Что если остаться совсем-совсем одной здесь в совхозе, когда больше никого нет до самого леса и в ту и в другую сторону, — ведь когда одна, как-то больше догадываешься — может, тогда узнается, что помнят тополя и дом? Может, просто вдруг станет видно прошлое, вот как в кино. Алюминий тоже не видно в глине, а ведь он есть и его как-то достают, вспомнила я сегодняшнее. И много на свете невидимого и тайного. Например, каменный уголь. Он, правда, видимый, но ведь под землей. Или вот: где получается краска щеточная? Зеленый цвет в траве и листьях получается от солнца. Мама рассказывала. А красный, синий? Везде тайна, даже у маленьких цветов. Вот еще — запах.
Тот цветок ночной, белый, с пушистыми седоватыми длинными листочками, с суставчатым, вроде бамбука, стеблем, как он пахнет. Вечером в темной траве его можно найти по запаху. Почувствуешь его вдруг — так сладко, вроде духов, — присмотришься: вот она, его белая звездочка! Днем она закрыта в сморщенный, некрасивый бутон. И запаха нет. Даже внутри цветка. Куда девается? Откуда берется вечером?
Может, цветок — это живой кто-нибудь? Заколдованный? Он приходит и уходит. И я вспомнила полузабытое, что-то вроде сна. Летний закат. Огород. Все освещено низким солнцем, от этого каждая былинка стоит отдельно, не сливаясь с другими. Краснеют помидоры. Морковь кустится кудрявая, видать, толстая там, в земле.
А я, наверное, очень маленькая, потому что боюсь и помидоров, и моркови, и бобов, и былинок, не то, что сорвать боюсь, а просто их боюсь, думаю, что все они за мной следят… Кто их знает? Может, живые. Сейчас я уже сама грядки делаю с бабушкой, и сажаю рассаду, и редиску умею сеять. И уже ничего не боюсь, но все равно они живые. Растут ведь. И что-то знают, хоть сделать ничего не могут…

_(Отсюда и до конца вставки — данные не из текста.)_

(** * UAV strategic deconfliction: the conflict engine of FLYTBASE

    A shallow embedding of [src/utils.py] and [src/conflict_checker.py]
    and the properties of the engine proved over it.

    Modelling conventions.
    - A Python [datetime] is a point of one timeline, counted in
      microseconds ([Z]); a [timedelta] is a difference of two such points.
      The day number of a datetime is its proleptic Gregorian ordinal
      (0001-01-01 is day 1), so a date can be read back from it.  The
      datetimes of one run are all naive or all aware: Python refuses to
      compare or subtract a naive and an aware one.
    - A waypoint dictionary carries its ['timestamp'] as the datetime that
      a well-formed ISO string denotes: [isoformat] and [fromisoformat]
      are inverse on datetimes, hence the strings that
      [interpolate_waypoints] writes and [detect_path_conflicts] reads
      back are represented by the datetime itself.  [parse_time] is
      modelled on strings on its own, with the two library parsers it
      dispatches to.
    - Python numbers are exact rationals ([Q]); [**0.5] is a parameter of
      the development ([pow_half]) of which nothing is assumed.
    - Python exceptions are values: a computation returns
      [py_error + A]. *)

From Stdlib Require Import ZArith QArith Qabs Qround List String Ascii Bool Lia Lqa.
Import ListNotations.

Local Open Scope Z_scope.

(** ** Python run-time: exceptions *)

Inductive py_error : Type :=
| KeyError (key : string)
| IndexError
| ZeroDivisionError
| ValueError
| TypeError.

Definition result (A : Type) : Type := (py_error + A)%type.

Definition ret {A : Type} (a : A) : result A := inr a.

Definition raise {A : Type} (e : py_error) : result A := inl e.

Definition bind {A B : Type} (m : result A) (k : A -> result B) : result B :=
  match m with
  | inl e => inl e
  | inr a => k a
  end.

Notation "x <- m ;; k" := (bind m (fun x => k))
  (at level 61, m at next level, right associativity).

Notation "' pat <- m ;; k" :=
  (bind m (fun x => match x with pat => k end))
  (at level 61, pat pattern, m at next level, right associativity).

(** [for x in xs: ys.append(f(x))], stopping at the first exception. *)
Fixpoint mapM {A B : Type} (f : A -> result B) (xs : list A) : result (list B) :=
  match xs with
  | [] => ret []
  | x :: xs' => y <- f x ;; ys <- mapM f xs' ;; ret (y :: ys)
  end.

(** ** Python run-time: numbers and time *)

Definition datetime : Type := Z.
Definition timedelta : Type := Z.

(** [timedelta.total_seconds()]. *)
Definition total_seconds (td : timedelta) : Q := td # 1000000.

Получается, что только я ничего не знаю и нет у меня никакой тайны.
Очень стало — грустно и одиноко от таких мыслей. Хоть бы скорее пришли наши. Что это бабушки как долго нет?

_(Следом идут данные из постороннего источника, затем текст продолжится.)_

Lemma stage_failure_halts_sequence_witness :
  let ops := [sample_operator "op" "src" "ns" ["pod"]] in
  load_config no_manifest_world "c.yaml" initial_state
    = (Ok ops, initial_state) /\
  fst (setup_cluster no_manifest_world 183 "c.yaml" DEFAULT_REPO initial_state)
    = Raise (TimeoutError "Package Manifests for op not found") /\
  installs_of
    (trace (snd (setup_cluster no_manifest_world 183 "c.yaml" DEFAULT_REPO
                   initial_state))) = [].
Proof.
  intros ops.
  assert (Hl : load_config no_manifest_world "c.yaml" initial_state
               = (Ok ops, initial_state)) by reflexivity.
  split; [exact Hl|].
  destruct (stage_failure_halts_sequence no_manifest_world 183 "c.yaml"
              DEFAULT_REPO initial_state ops initial_state Hl) as [H _].
  destruct (wait_for_catalog_sources no_manifest_world 183 ops initial_state)
    as [o1 st1] eqn:E1.
  assert (Ho1 : o1 = Ok tt).
  { change o1 with (fst (o1, st1)). rewrite <- E1. vm_compute. reflexivity. }
  subst o1.
  destruct (wait_for_package_manifests no_manifest_world 183 ops st1)
    as [o2 st2] eqn:E2.
  assert (Ho2 : o2 = Raise (TimeoutError "Package Manifests for op not found")).
  { change o2 with (fst (o2, st2)). rewrite <- E2.
    change st1 with (snd (Ok tt, st1)). rewrite <- E1.
    vm_compute. reflexivity. }
  subst o2.
  destruct (H st1 _ st2 eq_refl E2) as (Hs & Hi & _).
  rewrite Hs. simpl. split; [reflexivity|exact Hi].
Defined.

(** ** Listings that do not change: the cache cannot be observed *)

Section StableManifests.
Context (w : World) (fuel : nat) (L : list PackageManifest).
Context (Hfuel : 900 / RECHECK_INTERVAL + 3 <= fuel).
Context (HL : forall n, package_manifests_at w n = L).

Lemma listed_stable operator n : listed w operator n = has_manifest operator L.
Proof using HL. unfold listed. by rewrite HL. Qed.

Lemma first_hit_stable operator start len :
  first_hit (listed w operator) start (S len) =
  if has_manifest operator L then Some 0 else None.
Proof using HL.
  destruct (has_manifest operator L) eqn:Hh.
  - by rewrite first_hit_S, listed_stable, Hh.
  - apply first_hit_never. intros n. by rewrite listed_stable.
Qed.

Lemma await_package_manifest_stable operator st :
  (forall l, previous_manifests st = Some l -> l = L) ->
  let r := await_package_manifest w fuel operator st in
  fst r = (if has_manifest operator L then Ok tt
           else Raise (manifest_timeout operator)) /\
  (forall l, previous_manifests (snd r) = Some l -> l = L).
Proof using Hfuel HL.
  intros Hc. cbv zeta.
  pose proof (await_package_manifest_spec w operator fuel st Hfuel) as H.
  cbv zeta in H. destruct H as [Hprev H]. split.
  - rewrite manifest_bound in H.
    destruct (previous_manifests st) as [l|] eqn:Hp.
    + rewrite (Hc l eq_refl) in H.
      destruct (has_manifest operator L) eqn:Hh; [by destruct H|].
      change 180 with (S 179) in H. rewrite first_hit_stable, Hh in H.
      by destruct H.
    + change (180 + 1) with (S 180) in H. rewrite first_hit_stable in H.
      destruct (has_manifest operator L); by destruct H.
  - intros l Hl. destruct Hprev as [[n' Hn']|(l' & Hl' & Hr)].
    + rewrite Hn', HL in Hl. by injection Hl.
    + rewrite Hr in Hl. injection Hl as <-. by apply Hc.
Qed.

Lemma for_each_manifests_stable : forall ops st,
  (forall l, previous_manifests st = Some l -> l = L) ->
  fst (for_each ops (await_package_manifest w fuel) st)
  = manifests_outcome L ops.
Proof using Hfuel HL.
  induction ops as [|operator ops IH]; intros st Hc; [reflexivity|].
  rewrite for_each_cons. cbn [manifests_outcome].
  destruct (await_package_manifest_stable operator st Hc) as [Hr Hc'].
  destruct (await_package_manifest w fuel operator st) as [o st'].
  simpl in Hr, Hc'. subst o.
  destruct (has_manifest operator L); [by apply IH|reflexivity].
Qed.

Lemma package_manifest_iteration_every_eq operator st :
  package_manifest_iteration_fetch_every_attempt w operator st =
  package_manifest_check operator
    (package_manifests_at w (n_manifest_list st)) (count_manifest_list st).
Proof. reflexivity. Qed.

(** The loop that fetches on every attempt, entered with
    [tries st = 181 - k], when every listing is [L]. *)
Lemma while_manifest_every operator : forall k fuel' st,
  found st = false ->
  tries st + k = 900 / RECHECK_INTERVAL + 1 ->
  S (S k) <= fuel' ->
  fst (while_not_found fuel'
         (package_manifest_iteration_fetch_every_attempt w operator) st)
  = (if has_manifest operator L && negb (Nat.eqb k 0) then Ok tt
     else Raise (manifest_timeout operator)).
Proof using Hfuel HL.
  rewrite manifest_bound.
  induction k as [|k IH]; intros fuel' st Hf Ht Hfl;
    (destruct fuel' as [|fuel']; [lia|]);
    rewrite while_not_found_S, Hf, package_manifest_iteration_every_eq, HL,
      package_manifest_check_eq, manifest_bound by done;
    cbv zeta; cbn [tries count_manifest_list].
  - destruct (Nat.ltb_spec 180 (tries st)); [|lia].
    by rewrite andb_false_r.
  - destruct (Nat.ltb_spec 180 (tries st)); [lia|].
    destruct (has_manifest operator L) eqn:Hh; cbn [after_scan andb negb Nat.eqb].
    + destruct fuel' as [|fuel']; [lia|]. by rewrite while_not_found_S.
    + rewrite IH; [done|done| |lia].
      cbn [tries with_tries]. lia.
Qed.

Lemma for_each_manifests_every_stable : forall ops st,
  fst (for_each ops (fun operator =>
         modify (with_tries 0) ;;
         modify (with_found false) ;;
         while_not_found fuel
           (package_manifest_iteration_fetch_every_attempt w operator)) st)
  = manifests_outcome L ops.
Proof using Hfuel HL.
  induction ops as [|operator ops IH]; intros st; [reflexivity|].
  rewrite for_each_cons. cbn [manifests_outcome].
  unfold bind at 1 2, modify at 1 2.
  pose proof (while_manifest_every operator 181 fuel
                (with_found false (with_tries 0 st)) eq_refl) as H.
  rewrite manifest_bound in H, Hfuel.
  specialize (H eq_refl ltac:(lia)).
  destruct (while_not_found fuel _ _) as [o st'].
  simpl in H. subst o. cbn [Nat.eqb negb]. rewrite andb_true_r.
  destruct (has_manifest operator L); [apply IH|reflexivity].
Qed.
End StableManifests.

Ltac state_simpl :=
  cbn [trace n_catalog_list n_manifest_list n_pod_list n_install tries found
       previous_manifests previous_pods add_event with_tries with_found
       with_previous_manifests with_previous_pods count_catalog_list
       count_manifest_list count_pod_list count_install after_scan Nat.add].

Section StablePods.
Context (w : World) (fuel : nat) (P : list Pod).
Context (Hfuel : RECHECK_INTERVAL / RECHECK_INTERVAL + 3 <= fuel).

Lemma targets_outcome_cons target rest :
  targets_outcome P (target :: rest) =
  match target_outcome P target with
  | Ok _ => targets_outcome P rest
  | r => r
  end.
Proof.
  cbn [targets_outcome]. unfold target_outcome.
  by destruct (find_ready target P) as [e|[]].
Qed.

Lemma await_operator_pod_stable operator target st :
  (forall n, pods_at w n (namespace operator) = P) ->
  (forall l, previous_pods st = Some l -> l = P) ->
  let r := await_operator_pod w fuel operator target st in
  fst r = target_outcome P target /\
  (fst r = Ok tt -> forall l, previous_pods (snd r) = Some l -> l = P).
Proof using Hfuel.
  intros HP Hc. cbv zeta.
  pose proof (await_operator_pod_spec w operator target fuel st Hfuel) as H.
  cbv zeta in H.
  assert (Hfl : first_listing w operator st = P).
  { unfold first_listing. destruct (previous_pods st) eqn:Hp; [by apply Hc|].
    apply HP. }
  rewrite Hfl, !HP in H. unfold target_outcome.
  destruct (find_ready target P) as [e|[]].
  - destruct H as (-> & _). done.
  - destruct H as (-> & _ & _ & _ & Hp & _).
    split; [done|]. intros _ l Hl. rewrite Hp in Hl. by injection Hl.
  - destruct H as (-> & _). done.
Qed.

Lemma for_each_targets_stable operator :
  (forall n, pods_at w n (namespace operator) = P) ->
  forall targets st,
  (forall l, previous_pods st = Some l -> l = P) ->
  let r := for_each targets (await_operator_pod w fuel operator) st in
  fst r = targets_outcome P targets /\
  (fst r = Ok tt -> forall l, previous_pods (snd r) = Some l -> l = P).
Proof using Hfuel.
  intros HP. induction targets as [|target targets IH]; intros st Hc; cbv zeta.
  - split; [reflexivity|]. intros _. exact Hc.
  - rewrite for_each_cons, targets_outcome_cons.
    destruct (await_operator_pod_stable operator target st HP Hc) as [Hr Hc'].
    destruct (await_operator_pod w fuel operator target st) as [o st'].
    simpl in Hr, Hc'. rewrite <- Hr.
    destruct o as [[]|e|]; [by apply IH, Hc'|done|done].
Qed.

Lemma for_each_operators_stable : forall ops st,
  (forall o n, o ∈ ops -> pods_at w n (namespace o) = P) ->
  (forall l, previous_pods st = Some l -> l = P) ->
  fst (for_each ops (fun operator =>
         for_each (correspondingPods operator)
                  (await_operator_pod w fuel operator)) st)
  = pods_outcome P ops.
Proof using Hfuel.
  induction ops as [|operator ops IH]; intros st HP Hc; [reflexivity|].
  rewrite for_each_cons. cbn [pods_outcome].
  destruct (for_each_targets_stable operator
              (fun n => HP operator n (list_elem_of_here _ _))
              (correspondingPods operator) st Hc) as [Hr Hc'].
  destruct (for_each (correspondingPods operator) _ st) as [o st'].
  simpl in Hr, Hc'. rewrite <- Hr.
  destruct o as [[]|e|]; [|done|done].
  apply IH; [|by apply Hc'].
  intros o n Ho. by apply HP, list_elem_of_further.
Qed.

Lemma operator_pod_iteration_every_eq operator target st :
  operator_pod_iteration_fetch_every_attempt w operator target st =
  running_pods_check target
    (pods_at w (n_pod_list st) (namespace operator))
    (count_pod_list (namespace operator) st).
Proof. reflexivity. Qed.

Lemma await_every_stable operator target st fuel' :
  RECHECK_INTERVAL / RECHECK_INTERVAL + 3 <= fuel' ->
  (forall n, pods_at w n (namespace operator) = P) ->
  fst ((modify (with_tries 0) ;;
        modify (with_found false) ;;
        while_not_found fuel'
          (operator_pod_iteration_fetch_every_attempt w operator target)) st)
  = target_outcome P target.
Proof.
  intros Hf HP. rewrite pod_bound in Hf.
  do 4 (destruct fuel' as [|fuel']; [lia|]). clear Hf.
  unfold bind at 1 2, modify at 1 2, target_outcome.
  rewrite while_not_found_S. cbn [found with_found].
  rewrite operator_pod_iteration_every_eq, HP, running_pods_check_eq by done.
  destruct (find_ready target P) as [e|[]] eqn:Hr; [reflexivity| |].
  - cbv zeta. state_simpl.
    change (Nat.ltb (RECHECK_INTERVAL / RECHECK_INTERVAL) 0) with false.
    cbv iota. by rewrite while_not_found_S.
  - cbv zeta. state_simpl.
    change (Nat.ltb (RECHECK_INTERVAL / RECHECK_INTERVAL) 0) with false.
    cbv iota. rewrite while_not_found_S. state_simpl.
    rewrite operator_pod_iteration_every_eq, HP, running_pods_check_eq, Hr
      by done.
    cbv zeta. state_simpl.
    change (Nat.ltb (RECHECK_INTERVAL / RECHECK_INTERVAL) 1) with false.
    cbv iota. rewrite while_not_found_S. state_simpl.
    rewrite operator_pod_iteration_every_eq, HP, running_pods_check_eq, Hr
      by done.
    cbv zeta. state_simpl.
    change (Nat.ltb (RECHECK_INTERVAL / RECHECK_INTERVAL) 2) with true.
    reflexivity.
Qed.

Lemma for_each_operators_every_stable : forall ops st,
  (forall o n, o ∈ ops -> pods_at w n (namespace o) = P) ->
  fst (for_each ops (fun operator =>
         for_each (correspondingPods operator) (fun target_pod_name =>
           modify (with_tries 0) ;;
           modify (with_found false) ;;
           while_not_found fuel
             (operator_pod_iteration_fetch_every_attempt w operator
                target_pod_name))) st)
  = pods_outcome P ops.
Proof using Hfuel.
  induction ops as [|operator ops IH]; intros st HP; [reflexivity|].
  rewrite for_each_cons. cbn [pods_outcome].
  assert (Ht : forall targets st0,
    fst (for_each targets (fun target_pod_name =>
           modify (with_tries 0) ;;
           modify (with_found false) ;;
           while_not_found fuel
             (operator_pod_iteration_fetch_every_attempt w operator
                target_pod_name)) st0) = targets_outcome P targets).
  { induction targets as [|target targets IHt]; intros st0; [reflexivity|].
    rewrite for_each_cons, targets_outcome_cons.
    rewrite <- (await_every_stable operator target st0 fuel Hfuel
                  (fun n => HP operator n (list_elem_of_here _ _))).
    destruct ((modify (with_tries 0) ;; _) st0) as [[[]|e|] st1];
      [apply IHt|done|done]. }
  specialize (Ht (correspondingPods operator) st).
  destruct (for_each (correspondingPods operator) _ st) as [o st'].
  simpl in Ht. rewrite <- Ht.
  destruct o as [[]|e|]; [|done|done].
  apply IH. intros o n Ho. by apply HP, list_elem_of_further.
Qed.
End StablePods.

Но вот я слышу, по лестнице подымается дорогая моя бабуся! Узнаю ее по замедленным, трудным шагам, по слышному издали дыханию, отягченному одышкой, — сердце у нее очень больное. Она не сразу открывает дверь, поднявшись по лестнице, стоит некоторое время, успокаивая сердце. Наконец, дверь заскрипела, отворяясь, звякнули тазы, в которых бабуся носит корм курам, и квартира стала живой, нестрашной.

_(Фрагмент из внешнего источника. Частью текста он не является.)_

Fixpoint sort_outer_arrays (n i : nat) (kv : array K * array V)
    : array K * array V :=
  match n with
  | 0 => kv
  | S n' =>
      sort_outer_arrays n' (S i)
        (sort_inner_arrays (length kv.2 - S i) i (S i) kv)
  end.

Definition sort_arrays (kv : array K * array V) : array K * array V :=
  sort_outer_arrays (length kv.2) 0 kv.

(** What [get] and [has] read in the two arrays. *)
Definition lookup_arrays (kv : array K * array V) (x : K) : option V :=
  match firstIndex kv.1 x with
  | Some i => slot kv.2 i
  | None => None
  end.

Definition found_arrays (kv : array K * array V) (x : K) : bool :=
  match firstIndex kv.1 x with
  | Some _ => true
  | None => false
  end.

(** No two slots of a key array hold strictly equal keys. *)
Definition distinct_keys (ks : array K) : Prop :=
  ∀ i j a b, ks !! i = Some (Some a) → ks !! j = Some (Some b) →
    strict_eq a b = true → i = j.

(** [values[i] >= values[i + 1]] at every adjacent pair of indices. *)
Definition descending (vs : array V) : Prop :=
  ∀ i, S i < length vs →
    ∃ a b, slot vs i = Some a ∧ slot vs (S i) = Some b ∧ js_ge a b = true.

(** The values are all there, all in [P], and each is [>=] every later
    one. *)
Definition sorted_values (P : V → Prop) (vs : array V) : Prop :=
  ∃ l, vs = arr l ∧ Forall P l ∧
    ∀ i j a b, i < j → l !! i = Some a → l !! j = Some b → js_ge a b = true.
End TwoArrays.

(** ** Callbacks of the scenarios *)

(** Two callbacks for [upsert] and [map]:
    [v => typeof v === "number" ? v + 1 : 1] and
    [v => typeof v === "number" ? v * 2 : 0]. *)
Definition increment (v : option value) : value :=
  match v with
  | Some (Num x) => Num (x + 1)
  | _ => Num 1
  end.

Definition double (v : option value) : value :=
  match v with
  | Some (Num x) => Num (x * 2)
  | _ => Num 0
  end.

(** * Arrays *)

Section ArrayLemmas.
Context {A : Type}.
Implicit Types (l : array A) (x : option A) (i : nat).

Lemma slot_arr (xs : list A) i : slot (arr xs) i = xs !! i.
Proof.
  unfold slot, arr. rewrite list_lookup_fmap. by destruct (xs !! i).
Qed.

Lemma slot_lookup l i x : l !! i = Some x → slot l i = x.
Proof. unfold slot. by intros ->. Qed.

Lemma slot_ge l i : length l ≤ i → slot l i = None.
Proof. intros Hi. unfold slot. by rewrite lookup_ge_None_2. Qed.

Lemma at_index_of_nat l i : at_index l (Z.of_nat i) = slot l i.
Proof.
  unfold at_index. destruct (Z.ltb_spec (Z.of_nat i) 0); [lia|].
  by rewrite Nat2Z.id.
Qed.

— Ага! Двери заскрипели! Тазы загремели! Это ты пришла! — кричу я на бегу. Налетаю на бабусю, тыкаюсь головой в холодное пальто, — морозом пахнет и курицами.
— Кур кормила, да?
— Ой, да погоди ты, не отдышусь; — слабым голосом говорит она и присаживается на табуретку. — Ты вон лучше по воду сбегай да поживей. Сейчас отец с матерью придут.